Stored records
====

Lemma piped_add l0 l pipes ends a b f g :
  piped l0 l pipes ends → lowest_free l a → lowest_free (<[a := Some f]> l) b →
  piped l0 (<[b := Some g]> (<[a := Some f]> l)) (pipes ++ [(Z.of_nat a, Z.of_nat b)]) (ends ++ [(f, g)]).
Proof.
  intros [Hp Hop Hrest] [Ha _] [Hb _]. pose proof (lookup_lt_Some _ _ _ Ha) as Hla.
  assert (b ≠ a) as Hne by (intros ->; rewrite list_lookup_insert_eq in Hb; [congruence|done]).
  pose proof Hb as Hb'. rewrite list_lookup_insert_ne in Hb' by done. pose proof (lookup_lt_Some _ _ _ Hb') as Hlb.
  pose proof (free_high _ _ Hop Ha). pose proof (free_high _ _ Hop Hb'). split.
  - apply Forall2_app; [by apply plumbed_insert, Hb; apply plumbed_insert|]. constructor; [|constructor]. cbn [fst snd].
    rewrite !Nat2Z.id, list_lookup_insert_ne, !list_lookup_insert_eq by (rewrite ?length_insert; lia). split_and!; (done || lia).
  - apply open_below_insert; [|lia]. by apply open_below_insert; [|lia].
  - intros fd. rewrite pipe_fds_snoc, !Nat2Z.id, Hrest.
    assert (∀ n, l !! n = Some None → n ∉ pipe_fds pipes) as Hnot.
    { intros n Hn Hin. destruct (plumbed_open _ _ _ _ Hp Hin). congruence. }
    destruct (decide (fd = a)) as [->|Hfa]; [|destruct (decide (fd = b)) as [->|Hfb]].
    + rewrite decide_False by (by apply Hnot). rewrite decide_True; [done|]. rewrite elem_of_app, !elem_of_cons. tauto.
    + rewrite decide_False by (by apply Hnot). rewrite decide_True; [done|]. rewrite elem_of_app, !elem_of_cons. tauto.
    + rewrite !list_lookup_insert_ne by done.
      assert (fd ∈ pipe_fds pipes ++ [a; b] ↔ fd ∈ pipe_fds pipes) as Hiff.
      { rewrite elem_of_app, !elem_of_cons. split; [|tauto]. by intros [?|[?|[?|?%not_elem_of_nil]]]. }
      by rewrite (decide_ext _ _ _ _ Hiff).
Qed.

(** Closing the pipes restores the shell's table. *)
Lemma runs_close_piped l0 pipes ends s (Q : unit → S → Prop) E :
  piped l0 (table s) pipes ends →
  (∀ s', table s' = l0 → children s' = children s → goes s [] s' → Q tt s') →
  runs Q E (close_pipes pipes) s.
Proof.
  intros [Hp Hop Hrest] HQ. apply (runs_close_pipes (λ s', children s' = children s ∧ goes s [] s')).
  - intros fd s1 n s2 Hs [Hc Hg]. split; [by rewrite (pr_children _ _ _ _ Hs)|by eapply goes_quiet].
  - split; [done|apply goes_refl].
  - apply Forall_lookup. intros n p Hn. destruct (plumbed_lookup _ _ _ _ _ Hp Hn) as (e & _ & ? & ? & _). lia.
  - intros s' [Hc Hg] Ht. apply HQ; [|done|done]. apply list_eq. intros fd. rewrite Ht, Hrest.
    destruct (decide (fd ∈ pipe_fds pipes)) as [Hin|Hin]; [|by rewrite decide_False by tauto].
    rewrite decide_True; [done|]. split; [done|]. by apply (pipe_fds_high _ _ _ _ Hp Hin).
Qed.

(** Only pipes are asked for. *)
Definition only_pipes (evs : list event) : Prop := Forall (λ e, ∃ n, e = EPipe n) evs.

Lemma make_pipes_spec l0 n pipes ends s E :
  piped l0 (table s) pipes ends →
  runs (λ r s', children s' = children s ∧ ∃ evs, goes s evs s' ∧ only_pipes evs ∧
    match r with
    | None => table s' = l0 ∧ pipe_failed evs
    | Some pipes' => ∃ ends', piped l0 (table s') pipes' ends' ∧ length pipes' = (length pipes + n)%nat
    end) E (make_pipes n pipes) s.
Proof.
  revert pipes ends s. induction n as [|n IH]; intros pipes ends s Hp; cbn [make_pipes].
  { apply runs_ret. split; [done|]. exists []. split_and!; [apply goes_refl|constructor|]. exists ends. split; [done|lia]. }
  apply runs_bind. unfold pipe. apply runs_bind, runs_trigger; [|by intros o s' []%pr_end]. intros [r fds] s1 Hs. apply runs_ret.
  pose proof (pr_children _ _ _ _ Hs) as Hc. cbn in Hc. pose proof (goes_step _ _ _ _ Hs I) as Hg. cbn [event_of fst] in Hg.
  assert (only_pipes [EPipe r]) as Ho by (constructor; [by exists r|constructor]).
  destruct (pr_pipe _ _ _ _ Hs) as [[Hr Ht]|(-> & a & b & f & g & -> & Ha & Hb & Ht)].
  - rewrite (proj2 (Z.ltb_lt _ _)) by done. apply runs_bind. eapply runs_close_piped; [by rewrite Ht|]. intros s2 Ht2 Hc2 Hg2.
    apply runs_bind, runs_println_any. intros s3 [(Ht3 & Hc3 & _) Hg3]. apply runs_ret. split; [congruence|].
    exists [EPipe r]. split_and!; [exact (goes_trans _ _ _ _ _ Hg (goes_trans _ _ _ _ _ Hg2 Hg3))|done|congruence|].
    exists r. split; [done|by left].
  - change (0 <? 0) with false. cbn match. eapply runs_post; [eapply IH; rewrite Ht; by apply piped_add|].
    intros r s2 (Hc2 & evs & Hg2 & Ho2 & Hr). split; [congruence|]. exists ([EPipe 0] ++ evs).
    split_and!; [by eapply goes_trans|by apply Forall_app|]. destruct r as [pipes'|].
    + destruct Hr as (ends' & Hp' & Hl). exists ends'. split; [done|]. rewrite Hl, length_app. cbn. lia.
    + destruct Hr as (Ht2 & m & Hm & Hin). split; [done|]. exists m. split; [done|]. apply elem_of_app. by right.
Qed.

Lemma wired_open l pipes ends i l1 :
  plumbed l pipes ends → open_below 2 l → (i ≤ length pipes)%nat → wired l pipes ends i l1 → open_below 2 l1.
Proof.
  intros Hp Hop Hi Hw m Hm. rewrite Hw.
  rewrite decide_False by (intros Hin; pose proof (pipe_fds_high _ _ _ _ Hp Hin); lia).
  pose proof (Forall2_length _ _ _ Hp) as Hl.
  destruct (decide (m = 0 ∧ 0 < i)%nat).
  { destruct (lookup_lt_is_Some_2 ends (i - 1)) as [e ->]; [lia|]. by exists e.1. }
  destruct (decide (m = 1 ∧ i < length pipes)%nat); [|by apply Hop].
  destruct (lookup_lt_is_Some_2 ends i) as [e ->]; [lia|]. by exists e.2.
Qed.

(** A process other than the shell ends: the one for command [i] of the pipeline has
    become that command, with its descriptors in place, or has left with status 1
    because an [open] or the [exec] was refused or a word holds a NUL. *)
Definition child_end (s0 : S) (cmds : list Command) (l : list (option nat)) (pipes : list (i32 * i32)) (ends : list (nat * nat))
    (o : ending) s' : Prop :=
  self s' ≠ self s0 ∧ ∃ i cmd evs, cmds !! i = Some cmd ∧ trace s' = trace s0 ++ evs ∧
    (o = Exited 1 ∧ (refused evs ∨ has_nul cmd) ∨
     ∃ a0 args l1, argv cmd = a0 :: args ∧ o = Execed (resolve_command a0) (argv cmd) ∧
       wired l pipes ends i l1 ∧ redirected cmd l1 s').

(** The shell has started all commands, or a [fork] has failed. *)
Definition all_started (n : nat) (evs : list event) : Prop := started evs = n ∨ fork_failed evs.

====

▶ [What the task asks] Would you filter the records and copy out each line containing "cmds"?

▶ [Reply to the task]
Definition child_end (s0 : S) (cmds : list Command) (l : list (option nat)) (pipes : list (i32 * i32)) (ends : list (nat * nat))
  self s' ≠ self s0 ∧ ∃ i cmd evs, cmds !! i = Some cmd ∧ trace s' = trace s0 ++ evs ∧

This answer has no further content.